# MATERIAL PROVIDED:

(* ===== verification/Atomic.v ===== *)
(** The retry loops of the lock-free code, once: load the word, compute what to
    store, compare-and-swap, start again when the swap lost a race.
    startWarmup, clearWarmup, tryWarmupSkip and decrementDrainingQuiescing are
    instances ([rmw_fun]); the theorems say that such a loop takes effect at a
    single instant, whatever the other goroutines do in between. *)

From stdpp Require Import base list.
From Stdlib Require Import ZArith Lia.
From S2P Require Import Prelude.

Open Scope Z_scope.

(** What one pass decides from the loaded word: return without storing, or try
    to store a new word. *)
Inductive rmw_decision (A : Type) :=
  | RmwReturn (a : A)
  | RmwStore (target : Z) (a : A).
Arguments RmwReturn {A} _.
Arguments RmwStore {A} _ _.

(** The loop's own program counter. *)
Inductive rmw_pc (A : Type) :=
  | RmwLoad
  | RmwCAS (raw target : Z) (a : A)
  | RmwDone (a : A).
Arguments RmwLoad {A}.
Arguments RmwCAS {A} _ _ _.
Arguments RmwDone {A} _.

(** The whole loop when nobody interferes: one pass. *)
Definition rmw_run {A} (f : Z -> rmw_decision A) (word : Z) : Z * A :=
  match f word with
  | RmwReturn a => (word, a)
  | RmwStore target a => (target, a)
  end.

Section Loop.
Context {A : Type} (f : Z -> rmw_decision A) (R : Z -> Z -> Prop).

Definition rmw_step (word : Z) (pc : rmw_pc A) : Z * rmw_pc A :=
  match pc with
  | RmwLoad =>
    match f word with
    | RmwReturn a => (word, RmwDone a)
    | RmwStore target a => (word, RmwCAS word target a)
    end
  | RmwCAS raw target a =>
    if word =? raw then (target, RmwDone a) else (word, RmwLoad)
  | RmwDone a => (word, RmwDone a)
  end.

(** An execution: [e] steps of the others and [t] of the loop; the
    loop's effect is the pair of words around its store, once it has
    happened. *)
Inductive rmw_exec : nat -> nat -> Z -> option (Z * Z) -> Z * rmw_pc A -> Prop :=
| rexec_start w : rmw_exec 0 0 w None (w, RmwLoad)
| rexec_env e t w0 eff w pc w' :
    rmw_exec e t w0 eff (w, pc) -> R w w' -> rmw_exec (S e) t w0 eff (w', pc)
| rexec_thread e t w0 eff w pc :
    rmw_exec e t w0 eff (w, pc) -> (forall a, pc <> RmwDone a) ->
    rmw_exec e (S t) w0
      (if decide ((rmw_step w pc).1 = w) then eff else Some (w, (rmw_step w pc).1))
      (rmw_step w pc).

(** The loop's store, if any, is exactly one pass of [f] applied to the word
    it replaces. *)
Lemma rmw_exec_effect e t w0 eff s :
  rmw_exec e t w0 eff s ->
  match s.2 with
  | RmwLoad => eff = None
  | RmwCAS raw target a => eff = None /\ f raw = RmwStore target a
  | RmwDone a =>
      match eff with
      | Some (w, w') => rmw_run f w = (w', a)
      | None => exists w, rmw_run f w = (w, a)
      end
  end.
Proof.
  induction 1 as [w | e t w0 eff w pc w' Hex IH Hr | e t w0 eff w pc Hex IH Hpc]; [done | done |].
  destruct pc as [| raw target a | a]; cbn in *; [| | by destruct (Hpc a)].
  - destruct (f w) as [a | target a] eqn:Hf; cbn; rewrite decide_True by done; subst eff.
    + exists w. unfold rmw_run. by rewrite Hf.
    + done.
  - destruct IH as [-> Hf]. destruct (Z.eqb_spec w raw) as [-> | Hne]; cbn.
    + case_decide as Hd; [exists raw; subst; unfold rmw_run; by rewrite Hf |].
      unfold rmw_run. by rewrite Hf.
    + by rewrite decide_True.
Qed.

Definition rmw_potential (s : Z * rmw_pc A) : nat :=
  match s.2 with
  | RmwDone _ => 0
  | RmwCAS raw _ _ => if decide (s.1 = raw) then 1 else 3
  | RmwLoad => 2
  end.

(** Lock freedom: every pass the loop repeats is paid for by a step of some
    other goroutine. *)
Lemma rmw_exec_steps e t w0 eff s :
  rmw_exec e t w0 eff s -> (t + rmw_potential s <= 2 + 2 * e)%nat.
Proof.
  induction 1 as [w | e t w0 eff w pc w' Hex IH Hr | e t w0 eff w pc Hex IH Hpc]; [cbn; lia | |].
  - enough (rmw_potential (w', pc) <= rmw_potential (w, pc) + 2)%nat by lia.
    unfold rmw_potential. destruct pc; cbn; repeat case_decide; lia.
  - enough (S (rmw_potential (rmw_step w pc)) <= rmw_potential (w, pc))%nat by lia.
    unfold rmw_potential. destruct pc as [| raw target a | a]; cbn; [| | by destruct (Hpc a)].
    + destruct (f w); cbn; [lia |]. rewrite decide_True by done. lia.
    + destruct (Z.eqb_spec w raw); cbn; repeat case_decide; try done; lia.
Qed.
End Loop.
(** The arguments the loop keeps: mask = conflict|set|clr and the masked bits
    of the snapshot. *)
Record cas_frame := CasFrame { cf_mask : Z; cf_initialMasked : Z; cf_set : Z; cf_clr : Z }.

Inductive cas_pc :=
  | CasCheck (raw : Z)              (* top of the for loop, raw loaded *)
  | CasSwap (raw target : Z)        (* about to CompareAndSwap(raw, target) *)
  | CasReload                       (* CAS failed, about to re-load *)
  | CasDone (err : option cas_err). (* returned; None is a nil error *)

(** next = (lc | set) &^ clr *)
Definition cas_next (lc set clr : Z) : Z := Z.ldiff (lc ||| set) clr.

Definition cas_start (current conflict set clr : Z) : cas_frame * cas_pc :=
  let mask := conflict ||| set ||| clr in
  (CasFrame mask (Z.land (lifecycle current) mask) set clr, CasCheck current).

Definition cas_step (fr : cas_frame) (word : Z) (pc : cas_pc) : Z * cas_pc :=
  match pc with
  | CasCheck raw =>
    let lc := lifecycle raw in
    if negb (Z.land lc (cf_mask fr) =? cf_initialMasked fr)
    then (word, CasDone (Some errLifecycleConflict))
    else
      let next := cas_next lc (cf_set fr) (cf_clr fr) in
      if next =? lc then (word, CasDone (Some errLifecycleNoop))
      else (word, CasSwap raw (withLifecycle raw next))
  | CasSwap raw target =>
    if word =? raw then (target, CasDone None) else (word, CasReload)
  | CasReload => (word, CasCheck word)
  | CasDone err => (word, CasDone err)
  end.

(** The call with no other writer: five steps always suffice. *)
Fixpoint cas_run (fuel : nat) (fr : cas_frame) (word : Z) (pc : cas_pc) : Z * cas_pc :=
  match fuel, pc with
  | O, _ | _, CasDone _ => (word, pc)
  | S f, _ => let '(word', pc') := cas_step fr word pc in cas_run f fr word' pc'
  end.
Definition casLifecycle (word current conflict set clr : Z) : Z * option cas_err :=
  let '(fr, pc) := cas_start current conflict set clr in
  match cas_run 5 fr word pc with
  | (word', CasDone err) => (word', err)
  | (word', _) => (word', Some errLifecycleConflict) (* unreachable: cas_run_done *)
  end.

Definition setLifecycleBit (word bit : Z) : Z * option cas_err :=
  casLifecycle word word 0 bit 0.
Definition clearLifecycleBit (word bit : Z) : Z * option cas_err :=
  casLifecycle word word 0 0 bit.
Definition setNeedsCatUpdate (word : Z) : Z * option cas_err :=
  setLifecycleBit word lcNeedsCatUpdate.
Definition clearNeedsCatUpdate (word : Z) : Z * option cas_err :=
  clearLifecycleBit word lcNeedsCatUpdate.

(** Predicates read off the word. *)
Definition isReady (word : Z) : bool :=
  let lc := lifecycle word in has lc lcActive || has lc lcStandby.
Definition needsCatUpdate (word : Z) : bool := has (lifecycle word) lcNeedsCatUpdate.
Definition hasClusterHealth (word : Z) : bool :=
  let lc := lifecycle word in has lc lcClusterHealthProbed && has lc lcClusterHealthAvailable.
Definition clusterHealthPending (word : Z) : bool :=
  let lc := lifecycle word in
  negb (has lc lcClusterHealthProbed) && negb (has lc lcClusterHealthAvailable).
Definition clusterHealthUnavailable (word : Z) : bool :=
  let lc := lifecycle word in
  has lc lcClusterHealthProbed && negb (has lc lcClusterHealthAvailable).

(** ** The loop among other writers *)

Section Interference.
(** What the other goroutines may do to the word in one step. *)
Context (R : Z -> Z -> Prop) (fr : cas_frame).

(** [cas_exec e t s s']: from [s] to [s'] with [e] steps of the others and
    [t] steps of the loop, in some interleaving. *)
Inductive cas_exec : nat -> nat -> Z * cas_pc -> Z * cas_pc -> Prop :=
| exec_refl s : cas_exec 0 0 s s
| exec_env e t s w pc w' : cas_exec e t s (w, pc) -> R w w' -> cas_exec (S e) t s (w', pc)
| exec_thread e t s w pc :
    cas_exec e t s (w, pc) -> (forall err, pc <> CasDone err) ->
    cas_exec e (S t) s (cas_step fr w pc).

Lemma exec_thread_eq e t s w pc s' :
  cas_step fr w pc = s' -> (forall err, pc <> CasDone err) ->
  cas_exec e t s (w, pc) -> cas_exec e (S t) s s'.
Proof. intros <-. intros. by apply exec_thread. Qed.
End Interference.

(** *** Bits of a 13-bit lifecycle *)

Lemma field_lifecycle_id s : field (lifecycle s) 0 13 = lifecycle s.
Proof. apply field_small, lifecycle_range. Qed.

# WHAT YOU NEED TO DO:
From the records above, repeat exactly the lines from the one with "Definition cas_step (fr" through the one with "raw target =>", both included.

# RESULT BELOW:
Definition cas_step (fr : cas_frame) (word : Z) (pc : cas_pc) : Z * cas_pc :=
  match pc with
  | CasCheck raw =>
    let lc := lifecycle raw in
    if negb (Z.land lc (cf_mask fr) =? cf_initialMasked fr)
    then (word, CasDone (Some errLifecycleConflict))
    else
      let next := cas_next lc (cf_set fr) (cf_clr fr) in
      if next =? lc then (word, CasDone (Some errLifecycleNoop))
      else (word, CasSwap raw (withLifecycle raw next))
  | CasSwap raw target =>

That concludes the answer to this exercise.